Your instructions
Reproduce the entries shown below only from the line with "select_images tmp_string images [] [] in" down to the line with "Returned images_deregistered =>", keeping both end lines and copying each one exactly.

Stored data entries

(** X9. Through the experience loop the replay buffer never exceeds its
    capacity and holds at least [min(buffer_size, total_steps)]
    experiences; so once [10 * batch_size] steps are taken, under the
    assertion [10 * batch_size <= buffer_size] of [trainNetwork], sampling a
    batch of [batch_size] experiences does not fail. *)
Theorem replay_buffer_filled (online_net target_net : Net) M E batch_size
    (experiences : list Exp) (st st' : State) :
  foldM (experience_step online_net target_net M E batch_size) st experiences
  = Some st' →
  buffer_filled (er.buffer_size (experience_replay st)) st →
  buffer_filled (er.buffer_size (experience_replay st)) st'
  ∧ ((10 * batch_size ≤ er.buffer_size (experience_replay st))%nat →
     (10 * batch_size ≤ total_steps st')%nat →
     ∀ g, is_Some (er_sample (experience_replay st') batch_size g)).
Proof.
  set (capacity := er.buffer_size (experience_replay st)).
  intros Hrun Hst.
  assert (Hst' : buffer_filled capacity st').
  { clearbody capacity. revert st Hrun Hst.
    induction experiences as [|exp exps IH]; intros st Hrun Hst.
    - by injection Hrun as <-.
    - cbn [foldM] in Hrun. apply bind_Some in Hrun as (st1 & Hstep & Hrest).
      eapply IH; [exact Hrest|]. clear IH Hrest.
      destruct Hst as (Hcap & Hle & Hmin).
      pose proof (experience_step_counts _ _ _ _ _ _ _ _ Hstep) as Hcount.
      unfold experience_step in Hstep.
      destruct exp as [[[state [cid pos]] rew] ending].
      cbv beta iota zeta in Hstep. unfold cid_of in Hcount.
      destruct cid as [c|].
      2: { injection Hstep as <-. by repeat split. }
      destruct Hcount as [Hts _].
      apply bind_Some in Hstep as (st2 & Hlearn & Htrain).
      pose proof (store_keeps_filled (experience_replay st)
                    (state, (Some c, pos), rew, ending) capacity Hcap Hle)
        as (Hc1 & Hle1 & Hl1 & _).
      assert (er.buffer_size (experience_replay st2) = capacity
              ∧ (length (er.buffer (experience_replay st2)) ≤ capacity)%nat
              ∧ (S (length (er.buffer (experience_replay st))) `min` capacity
                 ≤ length (er.buffer (experience_replay st2)))%nat)
        as (Hc2 & Hle2 & Hl2).
      { destruct (decide _) in Hlearn.
        - apply learner_submission_replay in Hlearn as [Heq|[exp' Heq]];
            rewrite Heq.
          + repeat split; [exact Hc1|exact Hle1|exact Hl1].
          + pose proof (store_keeps_filled _ exp' capacity Hc1 Hle1)
              as (Hc3 & Hle3 & _ & Hl3).
            repeat split; [exact Hc3|exact Hle3|].
            etrans; [exact Hl1|exact Hl3].
        - injection Hlearn as <-.
          repeat split; [exact Hc1|exact Hle1|exact Hl1]. }
      assert (experience_replay st1 = experience_replay st2) as Heq.
      { destruct (decide _) in Htrain.
        - by apply train_on_batch_replay in Htrain.
        - by injection Htrain as <-. }
      unfold buffer_filled. rewrite Heq, Hts. repeat split; [done|done|lia]. }
  split; [exact Hst'|].
  intros Hassert Hsteps g. destruct Hst' as (Hcap & Hle & Hmin).
  unfold er_sample, random_sample.
  rewrite decide_True by lia. by eexists.
Qed.

End counting.

(** ** Failures and results of whole runs *)

Lemma checkpoint_path_not_restored (train_epochs : nat) :
  checkpoint_path train_epochs ≠ "tmp/model.ckpt".
Proof. unfold checkpoint_path. simpl. discriminate. Qed.

Section run_results.

Context {DraftState Encoding Rng : Type}.
Context `{!DraftStateAPI DraftState Encoding, !MatchAPI DraftState,
          !RandomAPI Rng}.

Abbreviation Exp := (Experience DraftState).
Abbreviation Net := (qNetwork Encoding).
Abbreviation State := (@TrainState DraftState Rng).

Lemma epoch_losses (online_net target_net : Net)
    (training_matches validation_matches : list Match)
    (train_epochs batch_size buffer_size : nat) (st st' : State) (i : nat) :
  epoch online_net target_net training_matches validation_matches
        train_epochs batch_size buffer_size st i = Some st' →
  length (loss_over_epochs st') = S (length (loss_over_epochs st)).
Proof.
  unfold epoch. intros Hrun.
  apply bind_Some in Hrun as ([shuffled g] & _ & Hrun).
  apply bind_Some in Hrun as (st1 & Hloop & Hrun).
  apply bind_Some in Hrun as ([[val_loss val_acc] g1] & _ & Hrun).
  apply bind_Some in Hrun as ([[loss acc] g2] & _ & Hrun).
  injection Hrun as <-.
  apply match_loop_frame in Hloop as [Hk _].
  unfold kept in Hk. injection Hk as _ _ Hlosses _ _.
  cbn in Hlosses. cbn. rewrite Hlosses, length_app. cbn. lia.
Qed.
Lemma serve_remove_first (r : HttpRequest) (s : State) (h : Session)
    (x : bytes * JValue) :
  session s = None ->
  new_session MODEL_NAME = Ok h ->
  read_image r = Ok (Some x) ->
  let cached := {| session := Some h; outputs := outputs s;
                   uuid_draws := uuid_draws s; log := log s |} in
  session (snd (serve (PostRemove r) s)) = Some h /\
  fst (serve (PostRemove r) s) = fst (serve (PostRemove r) cached) /\
  outputs (snd (serve (PostRemove r) s)) = outputs (snd (serve (PostRemove r) cached)).
Proof.
  intros Hs Hnew Hread cached. subst cached.
  destruct x as [image_bytes filename].
  destruct s as [sess outs draws lg]. simpl in Hs. subst sess.
  unfold serve, view, remove_bg. rewrite Hread.
  unfold try_except, remove_bg_try, save_output, bind, lift, get_session,
    new_file_id, spoil_file, raise, set_session, write_file, logger, ret.
  simpl. rewrite Hnew. simpl.
  destruct (remove image_bytes h _) as [rb | m]; simpl; [| tauto].
  destruct (image_open_rgba rb) as [img | m]; simpl; [| tauto].
  destruct (String.eqb (ext_of (arg_format r)) "webp").
  - destruct (image_save img (WEBP 95)) as [data | m]; simpl.
    + destruct (arg_base64 r); simpl; [| tauto].
      destruct (image_save img PNG); simpl; tauto.
    + destruct (outs !! _); simpl; tauto.
  - destruct (image_save img PNG) as [data | m]; simpl.
    + destruct (arg_base64 r); simpl; tauto.
    + destruct (outs !! _); simpl; tauto.
Qed.

End SessionEngine.

(** C1, as the specification words it, fails when first requests overlap:
    two threads both pass the test of line 35 before either has assigned
    the global, so both construct a session; the logger records two
    completed constructions. *)
Lemma overlapping_first_requests_construct_twice :
  fst (interleave (E := Demo.working) [0; 1; 0; 0; 0; 0; 1; 1; 1; 1]
         [AtTest; AtTest] (start ∅)) =
    [Returned (E := Demo.working) (Some "u2net");
     Returned (E := Demo.working) (Some "u2net")] /\
  log (snd (interleave (E := Demo.working) [0; 1; 0; 0; 0; 0; 1; 1; 1; 1]
              [AtTest; AtTest] (start ∅))) =
    [LogLoading "u2net"; LogLoaded; LogLoading "u2net"; LogLoaded] /\
  loaded_count
    (log (snd (interleave (E := Demo.working) [0; 1; 0; 0; 0; 0; 1; 1; 1; 1]
                 [AtTest; AtTest] (start ∅)))) = 2.
Proof. repeat split. Qed.
Definition deregister_images (c : cloud) (tmp_string : string)
    : deregistration :=
  let owner_id := account c in
  let images :=
    filter (fun i => (image_owner i =? owner_id)%string) (visible_images c) in
  let '(to_deregister, images_retained) :=
    select_images tmp_string images [] [] in
  let '(calls, done) := deregister_selected c to_deregister [] [] in
  {| calls_issued := calls;
     returned := match done with
                 | Returned images_deregistered =>
                     Returned (images_deregistered, images_retained)
                 | Raised e => Raised e
                 end |}.

End AmiSweeper.

(** ** fabfile.py: locators and poll loops *)

Module Fabfile.
Import Py Aws.

(** The account as the deployment script sees it: its number and the
    images and instances the describe calls enumerate, in order. *)
Record cloud : Type :=
  { account : string;
    images : list Image;
    instances : list Instance }.

(** [images.filter(Filters=[owner-id]).all()]. *)
Definition owned_images (c : cloud) : list Image :=
  let owner_id := account c in
  filter (fun i => (image_owner i =? owner_id)%string) (images c).

(** [instances.filter(Filters=[owner-id]).all()]. *)
Definition owned_instances (c : cloud) : list Instance :=
  let owner_id := account c in
  filter (fun i => (instance_owner i =? owner_id)%string) (instances c).

Fixpoint find_ami_id_loop (imgs : list Image) (search_name : string)
    : result string :=
  match imgs with
  | [] => Raised (SystemExit ("Could not find AMI " ++ search_name)%string)
  | image :: rest =>
      if (search_name =? image_name image)%string
      then Returned (image_id image)
      else find_ami_id_loop rest search_name
  end.

Definition find_ami_id (c : cloud) (search_name : string) : result string :=
  find_ami_id_loop (owned_images c) search_name.

(** The [for tag in instance.tags] loop of [find_instance_id]. *)
Fixpoint collect_tags (ts : list Tag) (search_name : string)
    (instance : Instance) (candidates : list Instance) : list Instance :=
  match ts with
  | [] => candidates
  | tag :: rest =>
      if (Key tag =? "Name")%string
      then
        let name := Value tag in
        if (name =? search_name)%string
        then collect_tags rest search_name instance (candidates ++ [instance])
        else collect_tags rest search_name instance candidates
      else collect_tags rest search_name instance candidates
  end.

(** The [for instance in instances] loop that fills [candidates]. *)
Fixpoint collect_candidates (insts : list Instance) (search_name : string)
    (candidates : list Instance) : list Instance :=
  match insts with
  | [] => candidates
  | instance :: rest =>
      if truthy (instance_tags instance)
      then match instance_tags instance with
           | Some ts =>
               collect_candidates rest search_name
                 (collect_tags ts search_name instance candidates)
           | None => collect_candidates rest search_name candidates
           end
      else collect_candidates rest search_name candidates
  end.

(** The [for instance in candidates] loop. *)
Fixpoint select_running (candidates : list Instance) (search_name : string)
    : result string :=
  match candidates with
  | [] =>
      Raised (SystemExit
                ("Could not find a running instance named " ++ search_name)%string)
  | instance :: rest =>
      if (state_name instance =? "running")%string
      then Returned (instance_id instance)
      else select_running rest search_name
  end.

Definition find_instance_id (c : cloud) (search_name : string)
    : result string :=
  let candidates := collect_candidates (owned_instances c) search_name [] in
  select_running candidates search_name.

(** What a poll loop did: how it ended and the sleeps it made. *)
Record poll : Type := { ended : result Z; sleeps : list Z }.

(** The [while True] loop of [wait_copy].  [describe_images n] is the
    [Images] list of the answer to the [n]-th describe call; [None] means
    that the loop is still running when the fuel is spent. *)
Fixpoint wait_copy_loop (fuel : nat) (timeout runinterval : Z)
    (describe_images : nat -> list Image) (n : nat) (timer : Z)
    (slept : list Z) : option poll :=
  match fuel with
  | O => None
  | S fuel' =>
      let check (timer : Z) (slept : list Z) : option poll :=
        if (timer >=? timeout)%Z
        then Some {| ended := Raised (SystemExit "wait_copy() timed out.");
                     sleeps := slept |}
        else wait_copy_loop fuel' timeout runinterval describe_images
               (S n) timer slept in
      let retry : option poll :=
        match sleep runinterval slept with
        | Raised e => Some {| ended := Raised e; sleeps := slept |}
        | Returned slept' => check (timer + runinterval)%Z slept'
        end in
      match describe_images n with
      | [] => retry
      | [image] =>
          let state := image_state image in
          if negb (state =? "available")%string then retry
          else Some {| ended := Returned 0%Z; sleeps := slept |}
      | _ :: _ :: _ => check timer slept
      end
  end.

Definition wait_copy (fuel : nat) (timeout runinterval : Z)
    (describe_images : nat -> list Image) : option poll :=
  wait_copy_loop fuel timeout runinterval describe_images 0 0%Z [].

(** The [while True] loop of [wait_deregister]. *)
Fixpoint wait_deregister_loop (fuel : nat) (timeout runinterval : Z)
    (describe_images : nat -> list Image) (n : nat) (timer : Z)
    (slept : list Z) : option poll :=
  match fuel with
  | O => None
  | S fuel' =>
      match describe_images n with
      | [] => Some {| ended := Returned 0%Z; sleeps := slept |}
      | _ :: _ =>
          match sleep runinterval slept with
          | Raised e => Some {| ended := Raised e; sleeps := slept |}
          | Returned slept' =>
              let timer := (timer + runinterval)%Z in
              if (timer >=? timeout)%Z
              then Some {| ended := Raised MyTimeoutError; sleeps := slept' |}
              else wait_deregister_loop fuel' timeout runinterval
                     describe_images (S n) timer slept'
          end
      end
  end.

Definition wait_deregister (fuel : nat) (timeout runinterval : Z)
    (describe_images : nat -> list Image) : option poll :=
  wait_deregister_loop fuel timeout runinterval describe_images 0 0%Z [].

(** *** The continuity store under /tmp *)

(** One directory met by [os.walk('/tmp')], with the files it holds
    (name and contents). *)
Record directory : Type :=
  { dir_path : string; dir_files : list (string * string) }.

(** The tree under /tmp as [os.walk] lists it, top first. *)
Definition filesystem : Type := list directory.

(** A file path, kept as the pair that [path.join(root, f)] puts
    together and [path.dirname] takes apart. *)
Definition path : Type := (string * string)%type.

Definition path_eq_dec (p q : path) : {p = q} + {p <> q}.
Proof. decide equality; apply string_dec. Defined.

Solution to the exercise
    select_images tmp_string images [] [] in
  let '(calls, done) := deregister_selected c to_deregister [] [] in
  {| calls_issued := calls;
     returned := match done with
                 | Returned images_deregistered =>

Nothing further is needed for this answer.